Search the data below for the string "includes" and copy all lines where it shows up.

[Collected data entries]
━━━━━━

(** * Semantic JSON diff: the comparison engine of [src/lib/jsonDiff.ts]

    A shallow embedding of [deepEqual], [getValueType], [compareJSON] and
    [getDiffStats], together with the JavaScript operators they are written
    with ([typeof], [===], [== null], [in], [obj[key]], [Object.keys],
    [new Set], [||], [&&]), and the properties of the diff tree that the
    specification states about them. *)

From Stdlib Require Import List String Ascii Bool Arith PeanoNat ZArith Lia.
From Stdlib Require Import Floats DecimalString DecimalNat Permutation.
Import ListNotations.
Open Scope string_scope.
Open Scope list_scope.

(** ** JavaScript values

    [compareJSON] is typed [any]: its arguments are the results of
    [JSON.parse], but the values it reads with [obj[key]] can also be
    [undefined] (a missing property) or come from the prototype of every
    plain object, [Object.prototype]: one of its built-in functions, or, for
    the key [__proto__], [Object.prototype] itself.  The list of an object
    holds its own enumerable properties in [Object.keys] order. *)

Unset Elimination Schemes.
Inductive JsValue : Type :=
| JUndefined
| JNull
| JBool (b : bool)
| JNum (x : float)
| JStr (s : string)
| JArr (items : list JsValue)
| JObj (props : list (string * JsValue))
| HFun (name : string)
| HObjProto.
Set Elimination Schemes.

Section JsValue_induction.
Variable P : JsValue -> Prop.
Hypothesis Hundef : P JUndefined.
Hypothesis Hnull : P JNull.
Hypothesis Hbool : forall b, P (JBool b).
Hypothesis Hnum : forall x, P (JNum x).
Hypothesis Hstr : forall s, P (JStr s).
Hypothesis Harr : forall items, Forall P items -> P (JArr items).
Hypothesis Hobj :
  forall props, Forall (fun kv => P (snd kv)) props -> P (JObj props).
Hypothesis Hfun : forall name, P (HFun name).
Hypothesis Hproto : P HObjProto.

Fixpoint JsValue_ind (v : JsValue) : P v :=
  match v with
  | JUndefined => Hundef
  | JNull => Hnull
  | JBool b => Hbool b
  | JNum x => Hnum x
  | JStr s => Hstr s
  | JArr items =>
      Harr items
        ((fix go (l : list JsValue) : Forall P l :=
            match l with
            | [] => Forall_nil _
            | x :: l' => Forall_cons x (JsValue_ind x) (go l')
            end) items)
  | JObj props =>
      Hobj props
        ((fix go (l : list (string * JsValue))
            : Forall (fun kv => P (snd kv)) l :=
            match l with
            | [] => Forall_nil _
            | kv :: l' => Forall_cons kv (JsValue_ind (snd kv)) (go l')
            end) props)
  | HFun name => Hfun name
  | HObjProto => Hproto
  end.
End JsValue_induction.

(** The specification's [Value]: null, a boolean, a number (any double),
    a string, an array of values, or an object of values whose keys are
    pairwise different; [undefined] and the host objects are not values. *)
Fixpoint distinct (keys : list string) : bool :=
  match keys with
  | [] => true
  | k :: rest => negb (existsb (String.eqb k) rest) && distinct rest
  end.

Fixpoint isValue (v : JsValue) : bool :=
  match v with
  | JNull | JBool _ | JNum _ | JStr _ => true
  | JArr items => forallb isValue items
  | JObj props =>
      distinct (map fst props) && forallb (fun kv => isValue (snd kv)) props
  | JUndefined | HFun _ | HObjProto => false
  end.

(** No number in [v] is NaN.  [JSON.parse] never returns NaN, the JSON
    grammar having no literal for it, but it is a double. *)
Fixpoint nanFree (v : JsValue) : bool :=
  match v with
  | JNum x => negb (is_nan x)
  | JArr items => forallb nanFree items
  | JObj props => forallb (fun kv => nanFree (snd kv)) props
  | _ => true
  end.

(** ** The operators of the language *)

(** [typeof v] *)
Definition typeof (v : JsValue) : string :=
  match v with
  | JUndefined => "undefined"
  | JNull => "object"
  | JBool _ => "boolean"
  | JNum _ => "number"
  | JStr _ => "string"
  | JArr _ => "object"
  | JObj _ => "object"
  | HFun _ => "function"
  | HObjProto => "object"
  end.

(** [v === null] *)
Definition isNull (v : JsValue) : bool :=
  match v with JNull => true | _ => false end.

(** [v == null]: true of [null] and of [undefined]. *)
Definition looseEqNull (v : JsValue) : bool :=
  match v with JUndefined | JNull => true | _ => false end.

(** [Array.isArray(v)] *)
Definition isArray (v : JsValue) : bool :=
  match v with JArr _ => true | _ => false end.

(** [v.length] of an array. *)
Definition arrayLength (v : JsValue) : nat :=
  match v with JArr items => List.length items | _ => 0 end.

(** [v[i]] with a numeric index; [undefined] out of range. *)
Definition getIndex (v : JsValue) (i : nat) : JsValue :=
  match v with JArr items => nth i items JUndefined | _ => JUndefined end.

(** Truthiness, as [||], [&&], [!] and [?:] test it. *)
Definition truthy (v : JsValue) : bool :=
  match v with
  | JUndefined | JNull => false
  | JBool b => b
  | JNum x => negb (PrimFloat.eqb x 0%float) && negb (is_nan x)
  | JStr s => negb (String.eqb s "")
  | JArr _ | JObj _ | HFun _ | HObjProto => true
  end.

(** [a === b].  Numbers compare as IEEE-754 doubles ([NaN] differs from
    itself, [+0] equals [-0]).  Two arrays or two objects compare by
    reference; the two operands of a comparison are different objects (the
    two documents are parsed separately), so the test fails on them. *)
Definition strictEq (a b : JsValue) : bool :=
  match a, b with
  | JUndefined, JUndefined => true
  | JNull, JNull => true
  | JBool x, JBool y => Bool.eqb x y
  | JNum x, JNum y => PrimFloat.eqb x y
  | JStr x, JStr y => String.eqb x y
  | HFun x, HFun y => String.eqb x y
  | HObjProto, HObjProto => true
  | _, _ => false
  end.

(** The property names of [Object.prototype] (ECMA-262, 20.1.3 and B.2.2). *)
Definition objectPrototypeKeys : list string :=
  [ "constructor"; "hasOwnProperty"; "isPrototypeOf"; "propertyIsEnumerable";
    "toLocaleString"; "toString"; "valueOf"; "__defineGetter__";
    "__defineSetter__"; "__lookupGetter__"; "__lookupSetter__"; "__proto__" ].

(** [keys.includes(key)] *)
Definition includes (keys : list string) (key : string) : bool :=
  existsb (String.eqb key) keys.

(** The own property [key] of a property list. *)
Fixpoint ownProp (props : list (string * JsValue)) (key : string)
  : option JsValue :=
  match props with
  | [] => None
  | (k, v) :: rest => if String.eqb k key then Some v else ownProp rest key
  end.

(** [`${i}`], the decimal numeral of an array index. *)
Definition indexToString (i : nat) : string :=
  NilEmpty.string_of_uint (Nat.to_uint i).

(** [Object.keys(v)]: the own enumerable string keys.  The properties of
    [Object.prototype] are not enumerable. *)
Definition ownKeys (v : JsValue) : list string :=
  match v with
  | JObj props => map fst props
  | JArr items => map indexToString (seq 0 (List.length items))
  | _ => []
  end.

(** [key in v] for an object [v]: own properties and those inherited from
    [Object.prototype].  The operator is only applied to non-array objects
    (see [compareJSON_fuel]). *)
Definition hasIn (key : string) (v : JsValue) : bool :=
  match v with
  | JObj props =>
      match ownProp props key with
      | Some _ => true
      | None => includes objectPrototypeKeys key
      end
  | HObjProto => includes objectPrototypeKeys key
  | _ => false
  end.

(** What [Object.prototype] holds at [key], read through an object that
    inherits from it ([self] is false) or on [Object.prototype] itself:
    [__proto__] is an accessor that returns the prototype of the receiver. *)
Definition protoProp (self : bool) (key : string) : JsValue :=
  if String.eqb key "__proto__" then (if self then JNull else HObjProto)
  else if includes objectPrototypeKeys key then HFun key
  else JUndefined.

(** [v[key]] for an object [v]. *)
Definition getProp (v : JsValue) (key : string) : JsValue :=
  match v with
  | JObj props =>
      match ownProp props key with
      | Some x => x
      | None => protoProp false key
      end
  | HObjProto => protoProp true key
  | _ => JUndefined
  end.

(** [new Set(keys)]: insertion order, first occurrence kept. *)
Definition setAdd (s : list string) (key : string) : list string :=
  if includes s key then s else s ++ [key].

Definition newSet (keys : list string) : list string :=
  fold_left setAdd keys [].

(** ** Diff nodes *)

Inductive DiffType : Type := Added | Removed | Modified | Unchanged.

(** The optional fields [oldValue?], [newValue?] and [children?] are absent
    ([None]) when the object literal does not mention them. *)
Unset Elimination Schemes.
Inductive DiffNode : Type :=
  mkDiffNode {
    path : string;
    type : DiffType;
    oldValue : option JsValue;
    newValue : option JsValue;
    children : option (list DiffNode)
  }.
Set Elimination Schemes.

Section DiffNode_induction.
Variable P : DiffNode -> Prop.
Hypothesis Hleaf : forall p t o n, P (mkDiffNode p t o n None).
Hypothesis Hnode :
  forall p t o n cs, Forall P cs -> P (mkDiffNode p t o n (Some cs)).

Fixpoint DiffNode_ind (d : DiffNode) : P d :=
  match d with
  | mkDiffNode p t o n None => Hleaf p t o n
  | mkDiffNode p t o n (Some cs) =>
      Hnode p t o n cs
        ((fix go (l : list DiffNode) : Forall P l :=
            match l with
            | [] => Forall_nil _
            | c :: l' => Forall_cons c (DiffNode_ind c) (go l')
            end) cs)
  end.
End DiffNode_induction.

━━━━━━

### The completed task
(** [keys.includes(key)] *)
Definition includes (keys : list string) (key : string) : bool :=
      | None => includes objectPrototypeKeys key
  | HObjProto => includes objectPrototypeKeys key
  else if includes objectPrototypeKeys key then HFun key
  if includes s key then s else s ++ [key].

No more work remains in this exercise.